• Exercise instructions
All lines from the one with "reply (urgent_request 64)" onward, through the last line of the records below, are to be retyped word for word.

Collected data:

Lemma qos_holds_value p g s :
  qos_holds g s →
  objects s !! (kQosAddress + dscp_attribute p)%nat = Some (DInt 1 (CipQosGetDscpPriority p (dscp g))).
Proof.
  unfold qos_holds, qos_objects. rewrite !list.Forall_cons. intros (?&?&?&?&?&?&?&?&_).
  by destruct p.
Qed.

(** ** Properties *)

Definition priority_row (p : ConnectionObjectPriority) : AttributeRow :=
  qos_row (dscp_attribute p) (Some DecodeCipQoSAttribute) kQosSetable.

Lemma priority_row_in p : priority_row p ∈ qos_rows.
Proof. apply list_elem_of_In. destruct p; cbn; tauto. Qed.

Lemma qos_blank n name :
  ∃ c0 x c m,
    AddCipInstances (TheClass n) (new_class n kCipQoSClassCode 7 8 8 2 name 1) 1 = Some (c0, x) ∧
    standard_class 2 (AllocateAttributeMasks c0,
      AllocateAttributeMasks (new_meta_class n 7 7 2 name)) = Some (c, m) ∧
    blank_class n kCipQoSClassCode 8 8 2 [1] c.
Proof.
  do 4 eexists. split; [reflexivity |].
  split; [lazy -[EncodeCipUint String.append]; reflexivity |].
  split; cbn; try done.
  intros k Hk. assert (k / 8 < 2) by (apply Z.div_lt_upper_bound; lia).
  repeat split; (apply (mask_bit_zeros 2); lia).
Qed.

(** The QoS object is created on any stack that does not have one: its class is
    registered at the end, the other classes and objects stay, the attributes hold the
    given values, and instance 1 has the attributes of the table. *)
Theorem qos_created g s :
  GetCipClass s kCipQoSClassCode = None →
  ∃ s' i c m, CipQoSInit g s = Some (kEipStatusOk, s') ∧
    classes s' = classes s ++ [(c, m)] ∧
    GetCipClass s' kCipQoSClassCode = Some (length (classes s)) ∧
    table_object (length (classes s)) 0 qos_rows s' i c ∧ qos_holds g s' ∧
    (∀ a, (a < kQosAddress + 1 ∨ kQosAddress + 8 < a)%nat → objects s' !! a = objects s !! a) ∧
    services c = common_service <$> qos_services.
Proof.
  intros Hn. set (n := length (classes s)).
  destruct (qos_blank n "Quality of Service") as (c0 & x & c & m & E0 & E & Hb).
  destruct (build_bind_first qos_rows qos_services 0 8 kCipQoSClassCode c m s)
    as (i & c' & Eb & Hs & Hcode).
  { exact Hb. } { repeat constructor; cbn; lia. }
  { apply (bool_decide_unpack _). by vm_compute. } { apply (bool_decide_unpack _). by vm_compute. }
  exists (store_qos g (RegisterCipClass c' m s)), i, c', m. split.
  { unfold CipQoSInit.
    rewrite (CreateCipClass_instances kCipQoSClassCode 7 7 2 8 8 2 1 "Quality of Service" 1 s c0 x c m)
      by done.
    cbn [mbind option_bind] in Eb |- *. fold n in Eb |- *.
    destruct (bind_attributes 1 qos_rows n _) as [s1|]; [|discriminate Eb].
    cbn [mbind option_bind] in Eb |- *. by rewrite Eb. }
  split; [done |]. split; [by apply (get_registered_code c' m s) |]. split.
  { eapply single_table; [apply (get_registered c' m s) | exact Hs |].
    apply (bool_decide_unpack _). by vm_compute. }
  split; [apply qos_holds_store |]. split; [|by eapply single_services].
  intros a Ha. unfold store_qos. cbn [objects].
  rewrite lookup_union_r; [done |]. apply not_elem_of_list_to_map. cbn.
  rewrite !not_elem_of_cons. unfold kQosAddress in *. repeat split; try lia. by apply not_elem_of_nil.
Qed.

(** What a request to set the DSCP value of priority [p] to [v] leaves in [g_qos]. *)
Definition qos_after (p : ConnectionObjectPriority) (v : Z) (g : CipQosObject) : CipQosObject :=
  if v <? 64 then set_priority p v g else g.

Section QosProperties.
Context `{Application}.

(** Setting the DSCP value of a priority: a byte below 64 is stored and reported as
    success, any other is refused as an invalid value and changes nothing.  The values in
    use are not touched; the next update after a restart takes over exactly the new value
    for that priority and the old ones for the others, so that a value in use is always
    below 64 when the stored ones were. *)
Theorem qos_set_applied_at_restart n s i c g p v rest req resp :
  table_object n 0 qos_rows s i c → qos_holds g s →
  path_attribute req = Z.of_nat (dscp_attribute p) → request_data req = v :: rest →
  ∃ s', SetAttributeSingle n (ListInstance 0) req resp s
      = Some (kEipStatusOkSend, set_request_data rest req,
          reply req resp (if v <? 64 then kCipErrorSuccess else kCipErrorInvalidAttributeValue)
            InitializeENIPMessage, s') ∧
    (64 <= v → s' = s) ∧ classes s' = classes s ∧
    qos_holds (qos_after p v g) s' ∧
    CipQosUpdateUsedSetQosValues s' = Some (dscp (qos_after p v g)) ∧
    ∀ q, let value := CipQosGetDscpPriority q (dscp (qos_after p v g)) in
      value = (if decide (q = p) then if v <? 64 then v else CipQosGetDscpPriority q (dscp g)
               else CipQosGetDscpPriority q (dscp g)) ∧
      (CipQosGetDscpPriority q (dscp g) < 64 → value < 64).
Proof.
  intros Ho Hg Hp Hd. pose proof (qos_holds_value p g s Hg) as Hval.
  rewrite (table_set_single n 0 qos_rows s i c Ho (priority_row p) req resp
    (DInt 1 (CipQosGetDscpPriority p (dscp g))) DecodeCipQoSAttribute (priority_row_in p) Hp
    eq_refl eq_refl) by (done || by apply (bool_decide_unpack _)).
  unfold DecodeCipQoSAttribute. cbn [int_object mbind option_bind Nat.eqb]. rewrite Hd.
  rewrite GetUsint_cons. cbn [mbind option_bind]. unfold qos_after.
  assert (Hq : ∀ q, CipQosGetDscpPriority q (dscp (set_priority p v g))
    = if decide (q = p) then v else CipQosGetDscpPriority q (dscp g)) by (intros q; apply set_priority_lookup).
  destruct (Z.ltb_spec v 64) as [Hlt|Hge]; cbn [mbind option_bind]; eexists; (split; [reflexivity |]).
  - split; [lia |]. split; [done |].
    assert (Hh := qos_holds_set p v g s Hg). split; [exact Hh |].
    split; [unfold CipQosUpdateUsedSetQosValues; by erewrite qos_holds_load by exact Hh |].
    intros q. cbv zeta. rewrite Hq. split; [done |]. destruct (decide _); lia.
  - assert (Hs : mkStack (classes s) (<[row_data (priority_row p) :=
        DInt 1 (CipQosGetDscpPriority p (dscp g))]> (objects s)) = s).
    { rewrite insert_id by exact Hval. by destruct s. }
    rewrite Hs. split; [done |]. split; [done |]. split; [done |].
    split; [unfold CipQosUpdateUsedSetQosValues; by erewrite qos_holds_load by exact Hg |].
    intros q. cbv zeta. split; [by destruct (decide _) | done].
Qed.
End QosProperties.

(** ** An example *)

Lemma qos_example :
  ∃ s i c m, CipQoSInit default_qos (mkStack [] ∅) = Some (kEipStatusOk, s) ∧
    classes s = [(c, m)] ∧ table_object 0 0 qos_rows s i c ∧ qos_holds default_qos s.
Proof.
  destruct (qos_created default_qos (mkStack [] ∅)) as (s & i & c & m & E & Hc & _ & Ht & Hq & _);
    [reflexivity |]. exists s, i, c, m. by split_and!.
Qed.

Lemma qos_created_witness :
  ∃ s i c m, CipQoSInit default_qos (mkStack [] ∅) = Some (kEipStatusOk, s) ∧
    classes s = [(c, m)] ∧ table_object 0 0 qos_rows s i c.
Proof.
  destruct (qos_created default_qos (mkStack [] ∅)) as (s & i & c & m & E & Hc & _ & Ht & _);
    [reflexivity |]. exists s, i, c, m. split; [exact E |]. split; [exact Hc | exact Ht].
Defined.

(** The urgent priority is set to 40, then to 64, which is refused. *)
Definition urgent_request (v : Z) : CipMessageRouterRequest :=
  mkRequest 0x10 (mkEpath 3 kCipQoSClassCode 1 4) 1 [v].

Lemma qos_set_applied_at_restart_witness :
  ∃ s s1, CipQoSInit default_qos (mkStack [] ∅) = Some (kEipStatusOk, s) ∧
    SetAttributeSingle 0 (ListInstance 0) (urgent_request 40) empty_response s
    = Some (kEipStatusOkSend, set_request_data [] (urgent_request 40),
        reply (urgent_request 40) empty_response kCipErrorSuccess InitializeENIPMessage, s1) ∧
    CipQosUpdateUsedSetQosValues s1 = Some (mkDscp 59 47 40 47 43 31 27) ∧
    SetAttributeSingle 0 (ListInstance 0) (urgent_request 64) empty_response s1
    = Some (kEipStatusOkSend, set_request_data [] (urgent_request 64),
        reply (urgent_request 64) empty_response kCipErrorInvalidAttributeValue
          InitializeENIPMessage, s1).
Proof.
  destruct qos_example as (s & i & c & m & E & Hc & Ht & Hq).
  destruct (qos_set_applied_at_restart 0 s i c default_qos kConnectionObjectPriorityUrgent 40 []
    (urgent_request 40) empty_response Ht Hq eq_refl eq_refl) as (s1 & E1 & _ & Hc1 & Hq1 & U1 & _).
  exists s, s1. split; [exact E |]. split; [exact E1 |]. split; [exact U1 |].
  assert (Ht1 := table_same_classes _ _ _ _ s s1 i c Ht Hc1).
  destruct (qos_set_applied_at_restart 0 s1 i c _ kConnectionObjectPriorityUrgent 64 []
    (urgent_request 64) empty_response Ht1 Hq1 eq_refl eq_refl) as (s2 & E2 & Hs & _).
  rewrite (Hs ltac:(lia)) in E2. exact E2.
Defined.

• Written solution
        reply (urgent_request 64) empty_response kCipErrorInvalidAttributeValue
          InitializeENIPMessage, s1).
Proof.
  destruct qos_example as (s & i & c & m & E & Hc & Ht & Hq).
  destruct (qos_set_applied_at_restart 0 s i c default_qos kConnectionObjectPriorityUrgent 40 []
    (urgent_request 40) empty_response Ht Hq eq_refl eq_refl) as (s1 & E1 & _ & Hc1 & Hq1 & U1 & _).
  exists s, s1. split; [exact E |]. split; [exact E1 |]. split; [exact U1 |].
  assert (Ht1 := table_same_classes _ _ _ _ s s1 i c Ht Hc1).
  destruct (qos_set_applied_at_restart 0 s1 i c _ kConnectionObjectPriorityUrgent 64 []
    (urgent_request 64) empty_response Ht1 Hq1 eq_refl eq_refl) as (s2 & E2 & Hs & _).
  rewrite (Hs ltac:(lia)) in E2. exact E2.
Defined.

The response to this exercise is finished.